Looking at my 6’2 teenage son it’s hard to imagine he was ever a newborn baby. Remembering back to those first days, weeks and months (heck even years), when I was trying to find my way as a mother (as well as take care of a new baby), I can see clearly the things that actually mattered and the things that really didn’t. Sixteen years and three children later these are the things I wish I had known then:
Give as much love, attention and patience to yourself as you give to your baby. During pregnancy all attention is focused on the mother but after a baby arrives mothers often get side-lined. Yes your baby is important, yes you need to give a lot of love and attention to your baby BUT you need to take care of yourself too. You need to sleep when you can, go for walks, eat well, read books and watch movies. Basically you need to take time out every now and again. Don’t feel guilty about it, it is an absolute necessity of being a good mum. Learn this lesson now and you will not only survive parenthood but you will thrive – plus you’ll be teaching your kids the importance of self-care.

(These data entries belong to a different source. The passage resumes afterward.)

(* ===== verification/External.v ===== *)
(** * The arithmetic the sources take from fc and boost

    [share_type] is [fc::safe<int64_t>], times are [fc::time_point_sec], and
    prices are computed with [boost::multiprecision] and [boost::rational].
    None of these libraries is part of the repository, so the model takes them
    as a parameter: the class [Ext] lists the operations the sources call and,
    as laws, the documented behaviour the sources rely on.  The laws of the
    fixed-width types only speak about results that fit the width.  The
    instance [ext_ref] shows that the laws can hold together and is what the
    concrete examples run on. *)

From S2P Require Import Prelude.

Class Ext := {
  (** [fc::safe<int64_t>]: exact, or an overflow exception. *)
  safe_add : Z → Z → result Z;
  safe_sub : Z → Z → result Z;
  safe_mul : Z → Z → result Z;
  safe_neg : Z → result Z;
  safe_add_spec a b : safe_add a b =
    if in_int64 (a + b) then Ok (a + b) else Err overflow_exception;
  safe_sub_spec a b : safe_sub a b =
    if in_int64 (a - b) then Ok (a - b) else Err overflow_exception;
  safe_mul_spec a b : safe_mul a b =
    if in_int64 (a * b) then Ok (a * b) else Err overflow_exception;
  safe_neg_spec a : safe_neg a =
    if in_int64 (- a) then Ok (- a) else Err overflow_exception;

  (** [boost::multiprecision::uint128_t] and [fc::uint128_t]. *)
  u128_of : Z → Z;
  u128_add : Z → Z → Z;
  u128_sub : Z → Z → Z;
  u128_mul : Z → Z → Z;
  u128_div : Z → Z → Z;
  u128_to_int64 : Z → Z;
  u128_of_spec a : 0 ≤ a ≤ int64_max → u128_of a = a;
  u128_add_spec a b : 0 ≤ a → 0 ≤ b → a + b ≤ uint128_max → u128_add a b = a + b;
  u128_sub_spec a b : 0 ≤ b ≤ a → a ≤ uint128_max → u128_sub a b = a - b;
  u128_mul_spec a b : 0 ≤ a → 0 ≤ b → a * b ≤ uint128_max → u128_mul a b = a * b;
  u128_div_spec a b : 0 ≤ a ≤ uint128_max → 0 < b → u128_div a b = a / b;
  u128_div_nonneg a b : 0 ≤ u128_div a b;
  u128_to_int64_spec a : 0 ≤ a ≤ int64_max → u128_to_int64 a = a;

  (** [boost::rational<int128_t>]: a fraction kept in lowest terms with a
      positive denominator; a zero denominator throws [bad_rational]. *)
  rat : Type;
  rat_num : rat → Z;
  rat_den : rat → Z;
  rat_make : Z → Z → result rat;
  rat_mul : rat → rat → rat;
  rat_sub : rat → rat → rat;
  rat_abs : rat → rat;
  rat_lt : rat → rat → bool;
  rat_make_zero n : rat_make n 0 = Err bad_rational;
  rat_make_spec n d : 0 ≤ n ≤ int128_max → 0 < d ≤ int128_max →
    ∃ q, rat_make n d = Ok q ∧ 0 < rat_den q ∧ Z.gcd (rat_num q) (rat_den q) = 1
      ∧ rat_num q * d = n * rat_den q;
  rat_mul_spec p q : 0 ≤ rat_num p → 0 < rat_den p → 0 ≤ rat_num q → 0 < rat_den q →
    rat_num p * rat_num q ≤ int128_max → rat_den p * rat_den q ≤ int128_max →
    0 < rat_den (rat_mul p q) ∧ Z.gcd (rat_num (rat_mul p q)) (rat_den (rat_mul p q)) = 1
      ∧ rat_num (rat_mul p q) * (rat_den p * rat_den q)
        = rat_num p * rat_num q * rat_den (rat_mul p q);

  (** [ratio_type], which is [boost::rational<int32_t>]. *)
  ratio_make : Z → Z → result rat;
  ratio_make_zero n : ratio_make n 0 = Err bad_rational;
  ratio_make_spec n d : 0 ≤ n ≤ 2147483647 → 0 < d ≤ 2147483647 →
    ∃ q, ratio_make n d = Ok q ∧ 0 < rat_den q ∧ Z.gcd (rat_num q) (rat_den q) = 1
      ∧ rat_num q * d = n * rat_den q;

  (** [boost::multiprecision::int128_t], used on positive values. *)
  i128_shr : Z → Z → Z;
  i128_and : Z → Z → Z;
  i128_add : Z → Z → Z;
  i128_div : Z → Z → Z;
  i128_to_int64 : Z → Z;
  i128_shr_spec a n : 0 ≤ a ≤ int128_max → 0 ≤ n → i128_shr a n = Z.shiftr a n;
  i128_and_spec a b : 0 ≤ a ≤ int128_max → 0 ≤ b ≤ int128_max → i128_and a b = Z.land a b;
  i128_add_spec a b : 0 ≤ a → 0 ≤ b → a + b ≤ int128_max → i128_add a b = a + b;
  i128_div_spec a b : 0 ≤ a ≤ int128_max → 0 < b → i128_div a b = a / b;
  i128_to_int64_spec a : 0 ≤ a ≤ int64_max → i128_to_int64 a = a;

  (** [boost::multiprecision::int256_t]. *)
  i256_add : Z → Z → Z;
  i256_sub : Z → Z → Z;
  i256_mul : Z → Z → Z;
  i256_div : Z → Z → Z;
  i256_add_spec a b : Z.abs (a + b) < 2 ^ 255 → i256_add a b = a + b;
  i256_sub_spec a b : Z.abs (a - b) < 2 ^ 255 → i256_sub a b = a - b;
  i256_mul_spec a b : Z.abs (a * b) < 2 ^ 255 → i256_mul a b = a * b;
  i256_div_spec a b : 0 ≤ a < 2 ^ 255 → 0 < b → i256_div a b = a / b;

  (** [fc::time_point_sec], seconds since the epoch in 32 bits, and the
      difference of two of them in whole seconds. *)
  tps_add : Z → Z → Z;
  tps_diff : Z → Z → Z;
  tps_add_spec a b : 0 ≤ a → 0 ≤ b → a + b ≤ uint32_max → tps_add a b = a + b;
  tps_diff_spec a b : 0 ≤ a ≤ uint32_max → 0 ≤ b ≤ uint32_max → tps_diff a b = a - b
}.

(** ** A reference instance *)
Definition ref_safe (z : Z) : result Z :=
  if in_int64 z then Ok z else Err overflow_exception.
Definition ref_u128 (z : Z) : Z := z `mod` (2 ^ 128).
Definition ref_rat_make (n d : Z) : result (Z * Z) :=
  if d =? 0 then Err bad_rational
  else let g := Z.gcd n d in Ok (Z.sgn d * n / g, Z.abs d / g).
Definition ref_rat_mul (p q : Z * Z) : Z * Z :=
  let n := p.1 * q.1 in let d := p.2 * q.2 in
  let g := Z.gcd n d in (n / g, d / g).
Definition ref_rat_sub (p q : Z * Z) : Z * Z :=
  let n := p.1 * q.2 - q.1 * p.2 in let d := p.2 * q.2 in
  let g := Z.gcd n d in (n / g, d / g).

(** Dividing both parts by their gcd gives a fraction in lowest terms. *)
Lemma reduce_spec n d :
  0 < d → let g := Z.gcd n d in
  0 < d / g ∧ Z.gcd (n / g) (d / g) = 1 ∧ n / g * d = n * (d / g).
Proof.
  intros Hd g. assert (g ≠ 0) as Hg0 by (intros E; apply Z.gcd_eq_0 in E; lia).
  assert (0 < g) as Hg by (pose proof (Z.gcd_nonneg n d); lia).
  destruct (Z.gcd_divide_l n d) as [x Hx], (Z.gcd_divide_r n d) as [y Hy].
  fold g in Hx, Hy.
  assert (n / g = x) as E1 by (rewrite Hx; apply Z.div_mul; lia).
  assert (d / g = y) as E2 by (rewrite Hy; apply Z.div_mul; lia).
  split_and!; [nia|apply Z.gcd_div_gcd; done|rewrite E1, E2, Hx, Hy; ring].
Qed.

Lemma ref_u128_small z : 0 ≤ z ≤ uint128_max → ref_u128 z = z.
Proof. unfold_widths. intros. apply Z.mod_small. lia. Qed.

#[global, program] Instance ext_ref : Ext := {
  safe_add a b := ref_safe (a + b);
  safe_sub a b := ref_safe (a - b);
  safe_mul a b := ref_safe (a * b);
  safe_neg a := ref_safe (- a);
  u128_of a := ref_u128 a;
  u128_add a b := ref_u128 (a + b);
  u128_sub a b := ref_u128 (a - b);
  u128_mul a b := ref_u128 (a * b);
  u128_div a b := ref_u128 (a / b);
  u128_to_int64 a := a;
  rat := Z * Z;
  rat_num := fst;
  rat_den := snd;
  rat_make := ref_rat_make;
  rat_mul := ref_rat_mul;
  rat_sub := ref_rat_sub;
  rat_abs p := (Z.abs p.1, p.2);
  rat_lt p q := p.1 * q.2 <? q.1 * p.2;
  ratio_make := ref_rat_make;
  i128_shr := Z.shiftr;
  i128_and := Z.land;
  i128_add := Z.add;
  i128_div := Z.div;
  i128_to_int64 a := a;
  i256_add := Z.add;
  i256_sub := Z.sub;
  i256_mul := Z.mul;
  i256_div := Z.div;
  tps_add a b := u32 (a + b);
  tps_diff := Z.sub
}.
Solve Obligations with (try (intros; done)).
Next Obligation. intros. apply ref_u128_small. unfold_widths. lia. Qed.
Next Obligation. intros. apply ref_u128_small. lia. Qed.
Next Obligation. intros. apply ref_u128_small. lia. Qed.
Next Obligation. intros. apply ref_u128_small. nia. Qed.
Next Obligation.
  intros a b Ha Hb. apply ref_u128_small. split; [apply Z.div_pos; lia|].
  transitivity a; [apply Z.div_le_upper_bound; nia|lia].
Qed.
Next Obligation. intros. unfold ref_u128. pose proof (Z.mod_pos_bound (a / b) (2 ^ 128)). lia. Qed.
Next Obligation.
  intros n d Hn Hd. unfold ref_rat_make. rewrite (proj2 (Z.eqb_neq d 0)) by lia.
  rewrite Z.sgn_pos, Z.abs_eq, Z.mul_1_l by lia.
  destruct (reduce_spec n d) as (? & ? & ?); [lia|]. eexists. split_and!; eauto.
Qed.
Next Obligation.
  intros p q ? Hp ? Hq ? ?. destruct (reduce_spec (p.1 * q.1) (p.2 * q.2)) as (? & ? & ?);
    [cbn in *; nia|]. cbn in *. split_and!; done.
Qed.
Next Obligation.
  intros n d Hn Hd. unfold ref_rat_make. rewrite (proj2 (Z.eqb_neq d 0)) by lia.
  rewrite Z.sgn_pos, Z.abs_eq, Z.mul_1_l by lia.
  destruct (reduce_spec n d) as (? & ? & ?); [lia|]. eexists. split_and!; eauto.
Qed.
Next Obligation. intros. unfold_widths. apply Z.mod_small. lia. Qed.

(** ** Derived facts used all over the components *)
Section ext_facts.
Context `{EX : Ext}.

Lemma safe_add_Ok a b c :
  safe_add a b = Ok c ↔ c = a + b ∧ int64_min ≤ a + b ≤ int64_max.
Proof.
  rewrite safe_add_spec, <- in_int64_true. destruct (in_int64 (a + b)); naive_solver.
Qed.

Lemma safe_sub_Ok a b c :
  safe_sub a b = Ok c ↔ c = a - b ∧ int64_min ≤ a - b ≤ int64_max.
Proof.
  rewrite safe_sub_spec, <- in_int64_true. destruct (in_int64 (a - b)); naive_solver.
Qed.

Lemma safe_mul_Ok a b c :
  safe_mul a b = Ok c ↔ c = a * b ∧ int64_min ≤ a * b ≤ int64_max.
Proof.
  rewrite safe_mul_spec, <- in_int64_true. destruct (in_int64 (a * b)); naive_solver.
Qed.

Lemma safe_neg_Ok a c :
  safe_neg a = Ok c ↔ c = - a ∧ int64_min ≤ - a ≤ int64_max.
Proof.
  rewrite safe_neg_spec, <- in_int64_true. destruct (in_int64 (- a)); naive_solver.
Qed.

(** The product of two 63-bit values, possibly with an addend, fits 128 bits. *)
Lemma u128_mul_int64 a b :
  0 ≤ a ≤ int64_max → 0 ≤ b ≤ int64_max → u128_mul (u128_of a) b = a * b.
Proof.
  intros. rewrite u128_of_spec by lia. apply u128_mul_spec; unfold_widths; nia.
Qed.

Lemma mul_int64_le_u128 a b :
  0 ≤ a ≤ int64_max → 0 ≤ b ≤ int64_max → 0 ≤ a * b ≤ uint128_max - 2 * int64_max.
Proof. unfold_widths. nia. Qed.

End ext_facts.

Ltac safe_inv :=
  repeat match goal with
  | H : safe_add _ _ = Ok _ |- _ => apply safe_add_Ok in H; destruct H as [? H]
  | H : safe_sub _ _ = Ok _ |- _ => apply safe_sub_Ok in H; destruct H as [? H]
  | H : safe_mul _ _ = Ok _ |- _ => apply safe_mul_Ok in H; destruct H as [? H]
  | H : safe_neg _ = Ok _ |- _ => apply safe_neg_Ok in H; destruct H as [? H]
  end; simplify_eq.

Drop perfectionism. The house does not need to be spotless, baby clothes do not have to be ironed, you do not need to have perfect nails, perfect hair etc. Learn to be okay with good enough. If you keep chasing perfectionism you will drive yourself crazy and it is not a good trait to pass on to your kids. Relax a bit. It’s okay. Your kids want your time and attention not to watch you tidying up or rushing about trying to keep things perfect.

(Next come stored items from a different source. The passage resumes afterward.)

Lemma undo_refines_snapshots_witness :
  wf_db ex_db ∧
  match run_ops (OpStart :: ex_ops ++ [OpStart; OpMerge; OpUndo]) (UndoDatabase ex_db 0 false [] 8) with
  | Ok u => _db u = ex_db
  | Err _ => False
  end.
Proof.
  split; [apply ex_db_wf|].
  pose proof (undo_refines_snapshots (OpStart :: ex_ops ++ [OpStart; OpMerge; OpUndo]) ex_db 8 ex_db_wf) as H.
  destruct (run_ops _ _).
  - destruct (abs_ops _ _) eqn:E; [|done]. destruct H as [-> _]. vm_compute in E. by injection E as <-.
  - destruct (abs_ops _ _) eqn:E; [done|]. by vm_compute in E.
Defined.

Definition ex_changed : undo_database Z :=
  match run_ops ex_ops (start_undo_session false (UndoDatabase ex_db 0 false [] 8)).2 with
  | Ok u => u
  | Err _ => UndoDatabase ex_db 0 false [] 8
  end.

Lemma session_undo_restores_witness :
  refines (UndoDatabase ex_db 0 false [] 8) (Abs ex_db [] 0 8) ∧
  ∃ u2, undo ex_changed = Ok u2 ∧ _db u2 = ex_db.
Proof.
  pose proof (refines_init ex_db 8 ex_db_wf) as HR. split; [exact HR|].
  destruct (session_undo_restores ex_ops (UndoDatabase ex_db 0 false [] 8) (Abs ex_db [] 0 8)
              ex_changed HR) as (u2 & H1 & H2 & _).
  - by repeat constructor.
  - by vm_compute.
  - by vm_compute.
  - exists u2. split; [exact H1|exact H2].
Defined.

Lemma merge_states_composes_witness :
  ∃ sa sb d1 u, undo_rel sa ex_db d1 ∧ undo_rel sb d1 (_db u) ∧ _disabled u = true ∧
  ∃ u', revert_state (merge_states sa sb) u = Ok u' ∧ _db u' = ex_db.
Proof.
  pose proof (note_create_rel empty_state ex_db ex_db (1, 2) 2 7 (undo_rel_empty _ ex_db_wf) eq_refl) as Ha.
  pose proof (note_remove_rel empty_state _ _ ((1, 2), 0) 10
    (undo_rel_empty _ ltac:(by destruct Ha as (_ & ? & _))) eq_refl) as Hb.
  eexists _, _, _, (UndoDatabase _ 0 true [] 8). split; [exact Ha|]. split; [exact Hb|].
  split; [done|].
  exact (proj2 (merge_states_composes _ _ _ _ _ (UndoDatabase _ 0 true [] 8) Ha Hb eq_refl eq_refl)).
Defined.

Let others help. You don’t have to do it all alone. You are not a failure if you accept help with the washing up or get a cleaner in once a week or get take out every now and again. There will be days when it all feels too much, when you feel bad because although you love your baby you are finding them tough to be around. Accept help and learn to ask for it too, don’t just wait for others to offer or you might be waiting a long time. We used to raise our families in strong communities with plenty of help and support but now modern life often sees us trying to do everything alone. You need to understand that you can’t do it all or eventually you will burn out. And that isn’t good for anyone.

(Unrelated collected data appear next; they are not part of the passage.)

(* ===== verification/Authority.v ===== *)
(** * Authorities and signatures: protocol/authority.hpp, protocol/transaction.cpp

    Weighted authorities over keys, addresses and accounts, and the check that
    the signatures of a transaction satisfy the authorities its operations
    require.  A key and an address are numbers that respect the order of the
    source's types; the addresses a key stands for (hashes of the key) are a
    parameter.  A [flat_map] is a list in the order of its keys, because the order
    in which members are looked at decides which signatures count as used. *)

From S2P Require Import Prelude.

(** ** Data *)
Record authority := Authority {
  weight_threshold : Z;
  account_auths : list (Z * Z);
  key_auths : list (Z * Z);
  address_auths : list (Z * Z)
}.

Definition GRAPHENE_MAX_SIG_CHECK_DEPTH : nat := 2.

Definition sum_weights (l : list (Z * Z)) : Z := foldr Z.add 0 l.*2.
Definition is_impossible (a : authority) : bool :=
  u64 (sum_weights (account_auths a) + sum_weights (key_auths a) + sum_weights (address_auths a))
  <? weight_threshold a.
Definition num_auths (a : authority) : nat :=
  length (account_auths a) + length (key_auths a) + length (address_auths a).
Definition null_authority : authority := Authority 1 [(3, 1)] [] [].
Definition add_authority_accounts (result : gset Z) (a : authority) : gset Z :=
  result ∪ list_to_set (account_auths a).*1.

(** The mutable part of [sign_state]; the address maps are filled on first use. *)
Record sign_state := SignState {
  provided_signatures : gmap Z bool;
  approved_by : gset Z;
  address_sigs : option (gmap Z Z * gmap Z Z)
}.

(** The constant part.  The two callbacks give the authority of an account; for an
    account they do not know, [None], a callback either throws, as those of the chain
    do when they look the account up, or returns a null pointer. *)
Record sign_context := SignContext {
  get_active : Z → option authority;
  get_owner : Z → option authority;
  allow_non_immediate_owner : bool;
  max_recursion : nat;
  unknown_throws : bool
}.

Trust your instincts. There are a million and one baby books out there but guess what? Your baby hasn’t read a single one of them. Every baby is an individual, every mother is an individual and every home environment is a little bit different. What works for one child doesn’t necessarily work for another (even in the same family) and whilst it’s great to seek advice and educate yourself as much as possible at the end of the day you have to trust your own instincts and make things work for you and your child.
Simplify, simplify, simplify. There’s a reason that when they get a bit bigger babies love the cardboard box more than the toy that was in it and that’s because they understand the importance of simple pleasures. Whatever it is you are doing keep it as simple as possible. Babies do not need one hundred different outfits, they do not need fancy toys, meals do not have to be 5-star quality. What they need is cuddles and time with you. Keep asking yourself how you can simplify things and you will find things are much easier and more enjoyable in those early months.
Enjoy it….and when you can’t don’t be too hard on yourself. Being a mum is hard work. Maybe the hardest work there is in my opinion. And there will be days when you don’t enjoy it so much. And that is okay. I know it can be hard when you are tired and I know that those newborns can be relentless in their need for attention but I promise that when you lookback you will only remember the good times. The times when you snuggled in bed together, or lay on a rug in the park, or splashed in a bath. You won’t remember whether your house was tidy or if you did the washing up or made it out of the house every day. You will remember the smell of their skin, the feel of their tiny hand gripping your finger, the way they smiled and laughed. Make memories, take photos, slow down as often as possible and remember that one day they will be taller than you and you will look at them knowing that you did a pretty good job after all.
Jo is a UK based mum to three gorgeous kids who refused to accept that getting older meant retiring from life. She knows that getting older means ditching all the drama of your younger years and focusing on what really matters: creating memories, enjoying what we have now, and finding ways to bring more pleasure into everyday life. Full of tips, tricks and inspiration Loving Life After 40 is the place to inspire and help you discover easy ways to bring even more of these things into your everyday life. You can also find Jo on Facebook, Twitter, Instagram and Pinterest.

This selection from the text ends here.